If any one of these behaviours is repeated and unreasonable, it is likely to have an effect on the target’s health and safety. Low self-esteem, anxiety, fatigue, irritability, weeping, insomnia and substance abuse may develop. Sometime people find they don’t want to go to work, or they dread opening their email. Sometimes feelings of trepidation get so bad they leave work precipitately. These are warning signs, that should be noted in oneself or others. No wonder Worksafe wants to ensure bullying is prevented.

But remember what bullying isn’t. It is not one-off rudeness or forgetting, requiring high standards be met, giving constructive feedback or correction, or demanding compliance with ethical codes. Even a one-off incident of unreasonable behaviour, eg making a fist at a colleague, is not bullying, though it could still lead to disciplinary action. There is a fine line between management and bullying; context and temperament play into it. But sometimes the line is stepped over, repeatedly, causing  stress, ill-health and, in OSH language, a workplace hazard.

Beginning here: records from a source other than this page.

(** * The Command pattern script [index.js]: a heap model and its properties

    [index.js] defines two order managers.  [OrderManager] exposes
    [placeOrder], [trackOrder] and [cancelOrder]; [OrderManager1] exposes a
    single [execute] that runs a [Command] against its [orders] array.

    JavaScript arrays and objects are shared by reference: [orders.push]
    inside a command changes the array the manager holds, whereas
    [orders = orders.filter(..)] only rebinds a parameter.  The model keeps
    that distinction: arrays and objects live in a heap, values refer to
    them by location, and every operation is a state transformer that
    either returns or throws. *)

From stdpp Require Import gmap strings list fin_maps.

(** ** Values, objects, program state *)

Definition loc := positive.

(** The JavaScript values the script can meet: [undefined], [null], string
    primitives and references to heap objects. *)
Inductive value :=
  | VUndefined
  | VNull
  | VString (s : string)
  | VRef (l : loc).

#[global] Instance value_eq_dec : EqDecision value.
Proof. solve_decision. Defined.

(** A heap object: its own named properties and, when it is an Array, its
    elements in index order ([None] for a plain object). *)
Record obj := Obj {
  fields : gmap string value;
  elems : option (list value)
}.

Definition empty_object : obj := Obj ∅ None.
Definition array_of (l : list value) : obj := Obj ∅ (Some l).

(** The heap, and the lines written by [console.log], oldest first. *)
Record state := State {
  heap : gmap loc obj;
  console : list string
}.

(** [TypeError] is the only exception the script can raise.  [Dangling]
    marks a reference to a location outside the heap; no JavaScript program
    can hold one, the model needs it because [loc] is a plain number. *)
Inductive exn := TypeError | Dangling.

Inductive outcome (A : Type) :=
  | Returns (a : A) (σ : state)
  | Throws (e : exn) (σ : state).
Arguments Returns {A} a σ.
Arguments Throws {A} e σ.

Definition M (A : Type) : Type := state → outcome A.

Definition ret {A} (a : A) : M A := fun σ => Returns a σ.

Definition bind {A B} (m : M A) (k : A → M B) : M B :=
  fun σ => match m σ with
           | Returns a σ' => k a σ'
           | Throws e σ' => Throws e σ'
           end.

Definition throw {A} (e : exn) : M A := fun σ => Throws e σ.

Declare Scope js_scope.
Delimit Scope js_scope with js.
Notation "'let!' x ':=' m 'in' k" := (bind m (fun x => k))
  (at level 10, x name, m at level 100, k at level 200) : js_scope.
Notation "m ';;;' k" := (bind m (fun _ => k))
  (at level 100, k at level 200, right associativity) : js_scope.
Local Open Scope js_scope.

(** ** Primitive operations *)

(** [new]-style allocation at a location the heap does not use yet. *)
Definition alloc (o : obj) : M loc :=
  fun σ => let l := fresh (dom (heap σ)) in
           Returns l (State (<[l := o]> (heap σ)) (console σ)).

(** [v.k] for the property names the script reads, [orders] and [id].
    Reading a property of [undefined] or [null] throws; a string primitive
    has neither name (nor has [String.prototype]), so the read gives
    [undefined]; an object gives its own property or [undefined]. *)
Definition get_field (v : value) (k : string) : M value :=
  fun σ => match v with
           | VUndefined | VNull => Throws TypeError σ
           | VString _ => Returns VUndefined σ
           | VRef l =>
               match heap σ !! l with
               | Some o => Returns (default VUndefined (fields o !! k)) σ
               | None => Throws Dangling σ
               end
           end.

(** [this.k = v] on an object reference. *)
Definition set_field (this : loc) (k : string) (v : value) : M unit :=
  fun σ => match heap σ !! this with
           | Some o =>
               Returns () (State (<[this := Obj (<[k := v]> (fields o)) (elems o)]> (heap σ))
                                 (console σ))
           | None => Throws Dangling σ
           end.

(** [v.push(x)]: appends in place to the array [v] refers to.  On anything
    else [v.push] is not a function and the call throws.  The new length
    that [push] returns is dropped at both call sites, hence [unit]. *)
Definition array_push (v x : value) : M unit :=
  fun σ => match v with
           | VRef l =>
               match heap σ !! l with
               | Some (Obj f (Some es)) =>
                   Returns () (State (<[l := Obj f (Some (es ++ [x]))]> (heap σ)) (console σ))
               | Some (Obj _ None) => Throws TypeError σ
               | None => Throws Dangling σ
               end
           | _ => Throws TypeError σ
           end.

(** The callback of [filter] runs on the elements in index order and the
    elements it accepts are kept, in that order. *)
Fixpoint filter_elems (p : value → M bool) (es : list value) : M (list value) :=
  match es with
  | [] => ret []
  | x :: rest =>
      let! keep := p x in
      let! kept := filter_elems p rest in
      ret (if keep then x :: kept else kept)
  end.

(** [v.filter(p)]: a NEW array holding the accepted elements; the array [v]
    refers to is left as it is. *)
Definition array_filter (v : value) (p : value → M bool) : M value :=
  match v with
  | VRef l =>
      fun σ => match heap σ !! l with
               | Some (Obj _ (Some es)) =>
                   (let! kept := filter_elems p es in
                    let! l' := alloc (array_of kept) in
                    ret (VRef l')) σ
               | Some (Obj _ None) => Throws TypeError σ
               | None => Throws Dangling σ
               end
  | _ => throw TypeError
  end.

(** [a !== b].  On these values strict equality is equality of the model:
    strings by content, references by location. *)
Definition strict_neq (a b : value) : bool := negb (bool_decide (a = b)).

(** [console.log(s)] records the line and returns [undefined]. *)
Definition console_log (s : string) : M value :=
  fun σ => Returns VUndefined (State (heap σ) (console σ ++ [s])).

(** ** class OrderManager *)

(** [constructor() { this.orders = []; }] run by [new]. *)
Definition new_OrderManager : M loc :=
  let! this := alloc empty_object in
  let! orders := alloc (array_of []) in
  set_field this "orders" (VRef orders);;;
  ret this.

Definition placeOrder (this : loc) (order id : string) : M string :=
  let! orders := get_field (VRef this) "orders" in
  array_push orders (VString id);;;
  ret ("You have successfully ordered " +:+ order +:+ " (" +:+ id +:+ ")").

Definition trackOrder (this : loc) (id : string) : M string :=
  ret ("Your order " +:+ id +:+ " will arrive in 20 minutes.").

Definition cancelOrder (this : loc) (id : string) : M string :=
  let! orders := get_field (VRef this) "orders" in
  let! kept := array_filter orders (fun order => ret (strict_neq order (VString id))) in
  set_field this "orders" kept;;;
  ret ("You have canceled your order " +:+ id).

(** ** class Command, class OrderManager1 *)

(** A function value: it receives the argument list of the call; a
    parameter with no argument is [undefined]. *)
Definition behavior := list value → M value.

Record Command := { cmd_execute : behavior }.

Definition arg (n : nat) (args : list value) : value := default VUndefined (args !! n).

Definition new_OrderManager1 : M loc :=
  let! this := alloc empty_object in
  let! orders := alloc (array_of []) in
  set_field this "orders" (VRef orders);;;
  ret this.

(** [execute(command, ...args) { return command.execute(this.orders, ...args); }] *)
Definition execute (this : loc) (command : Command) (args : list value) : M value :=
  let! orders := get_field (VRef this) "orders" in
  cmd_execute command (orders :: args).

Definition PlaceOrderCommand (order id : string) : Command :=
  {| cmd_execute := fun args =>
       let orders := arg 0 args in
       array_push orders (VString id);;;
       console_log ("You have successfully ordered " +:+ order +:+ " (" +:+ id +:+ ")");;;
       ret VUndefined |}.

(** The assignment [orders = orders.filter(..)] rebinds the parameter: the
    filtered array is reachable from nothing once the function returns. *)
Definition CancelOrderCommand (id : string) : Command :=
  {| cmd_execute := fun args =>
       let orders := arg 0 args in
       let! orders := array_filter orders (fun order =>
                        let! order_id := get_field order "id" in
                        ret (strict_neq order_id (VString id))) in
       console_log ("You have canceled your order " +:+ id);;;
       ret VUndefined |}.

Definition TrackOrderCommand (id : string) : Command :=
  {| cmd_execute := fun args =>
       console_log ("Your order " +:+ id +:+ " will arrive in 20 minutes.") |}.

(** ** Observing a manager *)

(** The array [this.orders] refers to, and its elements: the manager's
    internal collection. *)
Definition orders_of (σ : state) (this : loc) : option loc :=
  match heap σ !! this with
  | Some o => match fields o !! "orders" with
              | Some (VRef a) => Some a
              | _ => None
              end
  | None => None
  end.

Definition collection (σ : state) (this : loc) : option (list value) :=
  match orders_of σ this with
  | Some a => match heap σ !! a with
              | Some o => elems o
              | None => None
              end
  | None => None
  end.

Definition is_string (v : value) : bool :=
  match v with VString _ => true | _ => false end.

What to do? Once it is seen that there is an issue that may constitute bullying of you or another person, document instances with dates, times and witnesses.  Keep copies of emails, including your responses. Don’t use the term 'bullying' until you have talked it over with an advisor like a pastoral supervisor or HR manager; the outside perspective can help you see if the behaviour is indeed unreasonable. Naming your boss a bully because they called you out on a missed deadline or inadequate report is only going to inflame the situation. In a church leadership context, check with a trusted lay leader as to whether the person attacking or undermining you has any role in keeping you accountable. If they don’t – or if they do but are acting unreasonably – ask that colleague to help you challenge the behaviour using assertive, not aggressive, language. I don’t advise applying the Matthew 18 pattern if you already feel unsafe; it is a high-stakes judicial process for church leaders contemplating excommunication for serious sin.  Low key strategies based on 'speaking the truth in love' are preferable, though there are circumstances where formal action may be needed. Most churches have discipline protocols in their constitution, even if they are rarely used. Perhaps the new regime of Health and Safety legislation in NZ will mean these provisions must be enjoined more to protect clergy and congregations from emotional harm.

A skilled pastoral supervisor can help, or find help for you. They can help you distance yourself from the situation and get a clearer perspective.  They can assure that it is not unchristian to confront unreasonable behaviour. They can ensure a bully does not take away your power or your joy, by pointing you to Christ’s unending supply of abundant life, hope and courage. But they will also help you see that you are not alone in this experience. Friendly fire comes with the territory. Spiritual bullies impose their tastes, make unreasonable demands or write vicious letters or emails that can never be 'unseen'. They employ ridicule, manipulation and deception, and are selective in their approach to Scripture, ignoring Christ's commands to love, in pursuit of power. Some psychologists and authors describe narcissistic crazymakers, whose outward charm and compassion hides a cruel and destructive ego. Most of us can name at least one of these in our church!

Yes, criticism comes with the territory for pastoral leaders, but undeserved or covert attacks can be seriously demoralising for pastors who love God, love people, and have sacrificed in order to serve in ministry. We, of all people, know that the church is made up of beloved but frail humanity, where every member is “an odd combination of self-sacrificing saint and self-serving sinner.” Unlike other organisations, the church doesn’t have the luxury of choosing its members. “Within the gathering of professed believers,” says Marshall Shelley in a book about Well-Intentioned Dragons, “there is a full range of saint/sinner combinations”. Ministers are committed to care for all members of the body, even those well-intentioned but subtly dangerous folk who take up the role of bully in the church family.

To think about: How and when have you felt bullied? Would you respond differently today? Is there any time when you are tempted to use bullying behaviours yourself?